Se il pubblico e le case discografiche non sono mai stati capaci di apprezzarla in pieno, lo stesso non si può dire di Leonard Cohen, che la volle con sé quasi come una seconda voce: canzoni del calibro di "The Smokey Life" e "If It Be Your Will" non sarebbero mai state le stesse senza l'apporto di Jenny, e Cohen, quasi ricambiando il favore, duetterà a sua volta con lei in una meravigliosa "Joan Of Arc", nell'album "Famous Blue Raincoat" del 1987, che segna il ritorno come solista della cantante e l'inizio di una seconda giovinezza, coronata nel 1992 con l'album "The Hunter" che riprende il discorso interrotto nel 1979 con maggiore maturità e consapevolezza. "The Hunter" è un gran disco, in cui la Warnes esprime il meglio di sé nei suoi pezzi, come "The Light Of Louisianne", "I Can't Hide", la titletrack e "Way Down Deep" scritta a quattro mani con l'amico Leonard Cohen. A legare ulteriormente questi due personaggi c'è una singolare coincidenza, "The Hunter" esce nello stesso anno di "The Future" e né Jennifer né Leonard pubblicheranno un album fino al 2001, quando il loro silenzio verrà interrotto rispettivamente da "Ten New Songs" e "The Well", ognuno per la propria strada, entrambi guidati dalla medesima luce d'ispirazione.

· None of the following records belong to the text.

(** The code of function [i] after one more word. *)
Definition appended (c c' : JitComposer) (w : Z) : Prop :=
  exists i f f', top c = Some i /\ d_funcs (d_bc c) !! i = Some f /\
    d_funcs (d_bc c') !! i = Some f' /\ d_byteCodes f' = d_byteCodes f ++ [w] /\
    d_fstack (d_bc c') = d_fstack (d_bc c).

Lemma warn_funcs on msg c : d_funcs (d_bc (warn on msg c)) = d_funcs (d_bc c).
Proof. by destruct on. Qed.
Lemma warn_fstack on msg c : d_fstack (d_bc (warn on msg c)) = d_fstack (d_bc c).
Proof. by destruct on. Qed.

Lemma addOp_inv op a b cd line c r c' :
  addOpImp op a b cd line c = Some (r, c') ->
  (r = false /\ c' = c /\ (top c = None \/ encode op a b cd = None)) \/
  (r = true /\ exists w, encode op a b cd = Some w /\ appended c c' w).
Proof.
  unfold addOpImp. destruct (top c) as [i|] eqn:Ht; [|intros [= <- <-]; left; by auto].
  destruct (encode op a b cd) as [w|] eqn:He; [|intros [= <- <-]; left; by auto].
  destruct (d_funcs (d_bc c) !! i) as [f|] eqn:Hf; [|done]. simpl.
  destruct (stored_line c f line) as [lines msg]. intros [= <- <-]. right. split; [done|].
  exists w. split; [done|]. exists i, f, (set_codes (d_byteCodes f ++ [w]) (d_lines f ++ lines) f).
  split; [done|]. split; [done|]. simpl.
  split; [|split; [done|by destruct msg]].
  rewrite list_lookup_alter_eq. destruct msg; simpl; by rewrite Hf.
Qed.

(** [C29] An instruction that [addOpImp] accepts is appended to the function on top,
    and [dissectInstruction] of the word gives the opcode and the operands. *)
Theorem addOp_decodes op a b cd line c c' :
  op <> OP_INVALID -> 0 <= a < 2 ^ 8 -> 0 <= b < 2 ^ 8 -> 0 <= cd < 2 ^ 16 ->
  addOpImp op a b cd line c = Some (true, c') ->
  exists w, appended c c' w /\ decodes w op a b cd.
Proof.
  intros Ho Ha Hb Hcd H. apply addOp_inv in H as [(H & _)|(_ & w & He & Happ)]; [done|].
  exists w. split; [done|]. by apply encode_decodes.
Qed.

(** [addOpImp] refuses an instruction exactly when no function is open or a
    third operand does not fit its byte, and then changes nothing. *)
Theorem addOp_refused op a b cd line c c' :
  op <> OP_INVALID ->
  addOpImp op a b cd line c = Some (false, c') <->
  c' = c /\ (top c = None \/ (snd (fst (doc_types op)) <> Unused /\ 255 < cd)).
Proof.
  intros Ho. destruct (op_row op Ho) as (bc & Hr & Ht & Hf).
  assert (He : encode op a b cd = None <-> snd (fst (doc_types op)) <> Unused /\ 255 < cd).
  { rewrite <- Ht. unfold field_types, encode. simpl. rewrite Hf.
    case_bool_decide as Hfb; [by split; [|intros []]|].
    destruct (Z.ltb_spec 255 cd); split; try done; intros []; lia. }
  split.
  - intros H. apply addOp_inv in H as [(_ & -> & H)|(H & _)]; [|done]. by rewrite He in H.
  - rewrite <- He. unfold addOpImp. intros (-> & [H|H]); rewrite H; [done|]. by destruct (top c).
Qed.


(** ** Jumps *)
Lemma getCd_biased w op a off :
  - 2 ^ 15 <= off < 2 ^ 15 -> snd (doc_types op) = _jump -> decodes w op a 0 (biased off) ->
  getCd (dissectInstruction w) = off.
Proof.
  intros Hoff Hd (_ & _ & Ht & _ & _ & Hcd). unfold operand in Hcd.
  destruct (doc_types op) as [[fa fb] fcd]. simpl in *. subst fcd. unfold getCd.
  injection Ht as _ _ ->. rewrite Hcd. simpl.
  unfold biased, JumpBias. width.
Qed.

Lemma patched_word w off :
  0 <= w < 2 ^ 32 ->
  Z.lor (Z.land w 0xffff) (Z.shiftl (biased off) 16) =
  word_ad (w mod 2 ^ 8) ((w / 2 ^ 8) mod 2 ^ 8) (biased off).
Proof.
  intros Hw. change 0xffff with (2 ^ 16 - 1). pose proof (Z.mod_pos_bound w (2 ^ 16) ltac:(lia)).
  rewrite land_ones_mod, lor_shiftl_add by lia.
  unfold word_ad. Z.to_euclidean_division_equations; lia.
Qed.

Lemma patch_decodes op w off bc :
  op <> OP_INVALID -> 0 <= w < 2 ^ 32 -> opFromBc w = Op_val op ->
  row (Op_val op) = Some bc -> d_fb bc = Unused ->
  decodes (Z.lor (Z.land w 0xffff) (Z.shiftl (biased off) 16)) op (bc_a w) 0 (biased off).
Proof.
  intros Ho Hw Hop Hr Hfb. rewrite patched_word by done.
  pose proof (u16_range (off + JumpBias)) as Hb. unfold biased.
  unfold opFromBc in Hop. rewrite bc_op_law in Hop by done. rewrite Hop, bc_a_law by done.
  assert (0 <= (w / 2 ^ 8) mod 2 ^ 8 < 2 ^ 8) by (apply Z.mod_pos_bound; lia).
  pose proof (Op_val_small op Ho) as Hs.
  set (a := (w / 2 ^ 8) mod 2 ^ 8) in *.
  assert (0 <= word_ad (Op_val op) a (u16 (off + JumpBias)) < 2 ^ 32) by (unfold word_ad; lia).
  destruct (row_types op Ho) as (bc' & Hr' & Ht). assert (bc' = bc) as -> by congruence.
  unfold decodes, operand. rewrite <- Ht. unfold field_types.
  rewrite (dissect_ad _ _ _ bc) by (done || lia). simpl. rewrite Hfb. done.
Qed.

Lemma lookup_top c i f g :
  d_funcs (d_bc c) !! i = Some f -> d_funcs (d_bc (mod_fn c i g)) !! i = Some (g f).
Proof. intros H. simpl. by rewrite list_lookup_alter_eq, H. Qed.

"The Well" è l'album del coronamento definitivo per Jennifer Warnes: come nei precedenti "Shot Through The Heart" e "The Hunter" la cantante nata a Seattle ma cresciuta ad Anaheim si presenta sotto una duplice veste: interprete ed autrice, con due grandi fuochi nel cuore: la struggente dolcezza delle ballate folk e l'energia, la spensieratezza ma anche le sfumature più sensuali e più ombrose del soul/rhytm ‘n' blues. Gran parte di "The Hunter" attingeva a piene mani dalle sonorità della black music, e in "The Well" questa tradizione continua con la perfetta interpretazione di "You Don't Know Me", classico di Ray Charles duettato con il chitarrista Doyle Bramhall, coautore dei brani inediti dell'album, e soprattutto con la superba cover di un pezzo come "Invitation To The Blues" di Tom Waits, trasfigurata dalla voce affascinante, soffice come la seta di Jennifer Warnes, che si esprime in un registro sensuale e trasognato, riuscendo ad ingentilire l'originale mantenendone intatto il fascino, aiutata da azzeccati interventi di piano, tromba e sintetizzatori ipnotici ed ovattati. Altra interpretazione mozzafiato è quella di "And So It Goes", con Steve Porcaro alle tastiere, in cui stacca di anni luce l'originario interprete Billy Joel, illuminando di luce purissima quella che in origine era solo una più che discreta ballad strappalacrime, anche se la cover più bella ed intensa è senza dubbio la conclusiva "Patriot's Dream" di Arlo Guthrie, figlio d'arte e lui stesso grande cantautore ed interprete assai sottovalutato: l'originale era un semplice brano piano e voce, secondo me equiparabile in tutto e per tutto ad "Imagine" di John Lennon come messaggio e rapporto tra bellezza e semplicità della melodia; Jennifer Warnes, con la partecipazione di Guthrie jr medesimo la trasforma in una folk ballad dal respiro epico, in cui cornamuse celtiche incontrano un coro operistico e la marcetta militare scandita da Vinnie Colaiuta, rinomato e fidato collaboratore della cantate fin dai tempi di "Famous Blue Raincoat".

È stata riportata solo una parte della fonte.